Wie Neuköllnerinnen einen Staatsanwalt in die Knie zwangen
Der Bezirk im Ersten Weltkrieg

Städtische Suppenküchen gehörten während des Krieges zum Straßenbild. | Foto: Foto: Ausstellung/Museum Neukölln
4Bilder
  • Städtische Suppenküchen gehörten während des Krieges zum Straßenbild.
  • Foto: Foto: Ausstellung/Museum Neukölln
  • hochgeladen von Susanne Schilp

Ein Drittel aller Männer musste an die Front, und zu Hause brach eine Zeit der Not an: Diese und viele andere Fakten sind in der Ausstellung „Neukölln im Ersten Weltkrieg 1914-1918“ zu erfahren. Interessierte können sie sich noch bis Freitag, 3. August, in der ersten Etage des Einkaufzentrums Neuköllner Tor, Karl-Marx-Straße 231, anschauen.

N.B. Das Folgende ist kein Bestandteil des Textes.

(* ===== verification/Selftest.v ===== *)
(** * The self-test tool

    src/tools/pal_selftest.cpp: the checks it makes of the platform layer and
    of the SDK on the loopback, what it prints and what it returns.  Sockets
    and wake-up events are the ones of Sockets.v and Wake.v; reading, writing
    and waiting are an interface, and so are the SDK's calls, which FullStack.v
    makes the modelled SDK's. *)

From S2P Require Import Prelude Core State Content Decimal Descriptors Sockets Wake.

(** What was printed, line by line, and how much [g_failures] grew. *)
Record Output := mkOutput { printed : list string; g_failures : Z }.

Definition silence : Output := mkOutput [] 0.
Definition joined (a b : Output) : Output := mkOutput (printed a ++ printed b) (g_failures a + g_failures b).

(** What the checks use of the platform: [poll_readable] and [read_some] as they
    answer, [None] a failed read. *)
Class SelftestHost (W : Type) := {
  st_poll : Z -> Z -> W -> W * Z;                (** descriptor, time-out *)
  st_signal : WakeEvent -> W -> W * unit;
  st_write_all : Z -> string -> W -> W * bool;
  st_read_some : Z -> Z -> W -> W * option string;
  st_shutdown : Z -> W -> W * unit;
}.

(** The server that [test_full_stack] sets up, and its client.  FullStack.v has
    the SDK's. *)
Class SdkHost (W : Type) := {
  sdk_register_tool : W -> W * bool;
  sdk_http_start : W -> W * option string;       (** the error, if any *)
  sdk_http_port : W -> W * Z;
  sdk_connect : W -> W * option string;
  sdk_list_tools : W -> W * option (list string);       (** their names *)
  sdk_call_echo : string -> W -> W * option (list Content);
  sdk_disconnect : W -> W * unit;
  sdk_session_count : W -> W * Z;
  sdk_http_stop : W -> W * unit;
}.

Section selftest.
Context {W : Type} {KW : Kernel W} {SH : SelftestHost W} {SD : SdkHost W}.

(** One after the other. *)
Definition followed (m : st W Output) (next : st W Output) : st W Output := a ← m; b ← next; mret (joined a b).
#[local] Notation "m ;; next" := (followed m next) (at level 100, next at level 200, right associativity).

Definition print (line : string) : st W Output := mret (mkOutput [line] 0).
Definition quietly (m : st W unit) : st W Output := _ ← m; mret silence.

Definition report (name : string) (ok : bool) (detail : string) : st W Output :=
  if ok then print ("[ OK ] " +:+ name)
  else
    e ← gets errno;
    mret (mkOutput ["[FAIL] " +:+ name +:+ " " +:+ detail +:+ "(errno=" +:+ to_string e +:+ ")"] 1).

(** ** The platform layer *)

(** The destructor of [wake] runs at each return. *)
Definition test_wake_event (b : backend) : st W Output :=
  wake ← wake_event b;
  report "wake_event.create" (valid wake) EmptyString ;;
  (if valid wake then
     rc ← call (st_poll (we_read wake) 50);
     report "wake_event.silent_before_signal" (rc =? 0)%Z EmptyString ;;
     _ ← call (st_signal wake);
     rc ← call (st_poll (we_read wake) 1000);
     report "wake_event.signal_wakes_poll" (rc =? 1)%Z EmptyString
   else mret silence) ;;
  quietly (wake_event_destroy wake).

(** [message] with its terminator. *)
Definition message : string := "mcp-selftest" +:+ String Ascii.zero EmptyString.

(** [n == sizeof(message) && strcmp(buffer, message) == 0]; what was not read
    of the buffer is zero. *)
Definition read_back (n : option string) : bool :=
  match n with Some bytes => (size bytes =? size message) && String.eqb (c_str bytes) "mcp-selftest" | None => false end.

Definition exchange_data (client served : Z) : st W Output :=
  written ← call (st_write_all client message);
  report "tcp.write_all" written EmptyString ;;
  ready ← call (st_poll served 2000);
  report "tcp.poll_readable" (ready =? 1)%Z EmptyString ;;
  n ← call (st_read_some served 64);
  report "tcp.read_some_roundtrip" (read_back n) EmptyString ;;
  _ ← call (st_shutdown client);
  eof ← call (st_read_some served 64);
  report "tcp.shutdown_gives_eof" (match eof with Some bytes => String.eqb bytes EmptyString | None => false end) EmptyString.

Definition fd_of (r : Z + string) : Z := match r with inl fd => fd | inr _ => (-1)%Z end.
Definition error_of_fd (r : Z + string) : string := match r with inl _ => EmptyString | inr e => e end.

(** [error] still holds the text of [tcp_listen] if [tcp_connect] sets none, but
    that one succeeded. *)
Definition test_tcp_loopback (b : backend) : st W Output :=
  listener ← tcp_listen b "127.0.0.1" 0;
  report "tcp.listen_ephemeral" (negb (fd_of listener =? -1)%Z) (error_of_fd listener) ;;
  match listener with
  | inr _ => mret silence
  | inl listener =>
      port ← tcp_local_port listener;
      report "tcp.local_port" (negb (port =? 0)%Z) EmptyString ;;
      client ← tcp_connect b "127.0.0.1" port 2000;
      report "tcp.connect" (negb (fd_of client =? -1)%Z) (error_of_fd client) ;;
      served ← tcp_accept listener;
      report "tcp.accept" (negb (served =? -1)%Z) EmptyString ;;
      (if negb (fd_of client =? -1)%Z && negb (served =? -1)%Z then exchange_data (fd_of client) served else mret silence) ;;
      quietly (_ ← close_end (fd_of client); _ ← close_end served; close_end listener)
  end.

(** ** The whole SDK *)

(** The first block of the result is the text that was sent. *)
Definition call_ok (result : option (list Content)) : bool :=
  match result with Some (TextContent text _ :: _) => String.eqb text "vxworks" | _ => false end.

Definition test_full_stack : st W Output :=
  ok ← call sdk_register_tool;
  report "stack.register_tool" ok EmptyString ;;
  error ← call sdk_http_start;
  report "stack.http_start" (match error with None => true | Some _ => false end) (default EmptyString error) ;;
  port ← call sdk_http_port;
  if (port =? 0)%Z then mret silence
  else
    print ("       (listening on 127.0.0.1:" +:+ to_string port +:+ ")") ;;
    init ← call sdk_connect;
    report "stack.initialize" (match init with None => true | Some _ => false end) (default EmptyString init) ;;
    names ← call sdk_list_tools;
    report "stack.tools_list" (match names with Some [name] => String.eqb name "echo" | _ => false end) EmptyString ;;
    result ← call (sdk_call_echo "vxworks");
    report "stack.tools_call_roundtrip" (call_ok result) EmptyString ;;
    _ ← call sdk_disconnect;
    n ← call sdk_session_count;
    report "stack.session_delete" (n =? 0)%Z EmptyString ;;
    quietly (call sdk_http_stop).

Definition rule : string := "----------------------------------------".

(** What was printed, and the exit status. *)
Definition selftest_main (version : string) (b : backend) : st W (list string * Z) :=
  out ← (print ("mcp.cpp " +:+ version +:+ " pal_selftest") ;;
         print rule ;;
         test_wake_event b ;;
         test_tcp_loopback b ;;
         test_full_stack ;;
         print rule);
  mret (if (g_failures out =? 0)%Z then (printed out ++ ["RESULT: ALL CHECKS PASSED"], 0%Z)
        else (printed out ++ ["RESULT: " +:+ to_string (g_failures out) +:+ " CHECK(S) FAILED"], 1%Z)).

(** ** The verdict *)

(** The line begins with [[FAIL]]. *)
Definition is_failure (line : string) : bool :=
  match line with String c (String d _) => Ascii.eqb c "["%char && Ascii.eqb d "F"%char | _ => false end.

(** [g_failures] counts the lines that say so. *)
Definition counted (o : Output) : Prop := g_failures o = Z.of_nat (length (filter (fun l => is_failure l = true) (printed o))).
Definition counts (m : st W Output) : Prop := forall w w' o, m w = (w', Val o) -> counted o.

Auf 16 großen Tafeln beleuchtet das Mobile Museum Neukölln die Situation der Bevölkerung in diesem ersten „totalen“ Krieg der europäischen Geschichte. Es geht um den Militarismus im Kaisertum – aber auch um den starken Antimilitarismus und Widerstand im proletarischen Neukölln.

So gab es hier nur vier Tage vor Ausbruch des Krieges, am 28. Juli 1914, den größten Menschenaufmarsch, den die damals noch eigenständige Stadt je gesehen hatte. Tausende drängelten sich vor den Sälen, in denen sozialistische Redner gegen Kriegshetzer agitierten. Danach zogen die Menschenmassen trotz Verbots in Richtung Rathaus und Polizeipräsidium, wurden aber von bewaffneten Polizisten auseinandergetrieben. Aller Protest nutzte nichts: 45 000 Neuköllner wurden zu Soldaten, 6600 von ihnen starben auf den Schlachtfeldern oder in Lazaretten.

In der Heimat übernahmen Frauen und Jugendliche die Arbeitsplätze der Männer. Sie schufteten in der Tempelhofer Sarotti-Fabrik, die nun statt Schokolade „Kriegsmarmelade“ aus Karotten produzierte, oder in der Kindl-Brauerei, wo wegen der Malzrationierung nur noch Dünnbier gebraut werden konnte. Auch Zwangsverpflichtungen in Rüstungsbetrieben standen auf der Tagesordnung.

Nur Kohlrüben und Graupen 

Weil niemand auf einen langen Krieg vorbereitet war, kam es schnell zur Versorgungskrise. Missernten verschärften die Lage. In Neukölln gab es schon 1915 erste Engpässe und Krawalle. Ein Jahr darauf standen fast nur noch Kohlrüben und Graupen auf dem Speiseplan – die Kartoffeln waren knapp geworden. Die Lebensmittel wurden staatlich rationiert, trotzdem standen Frauen mit ihren Marken oft umsonst stundenlang Schlange, während der Schwarzmarkt und die Schieberei eine Hochkonjunktur feierten.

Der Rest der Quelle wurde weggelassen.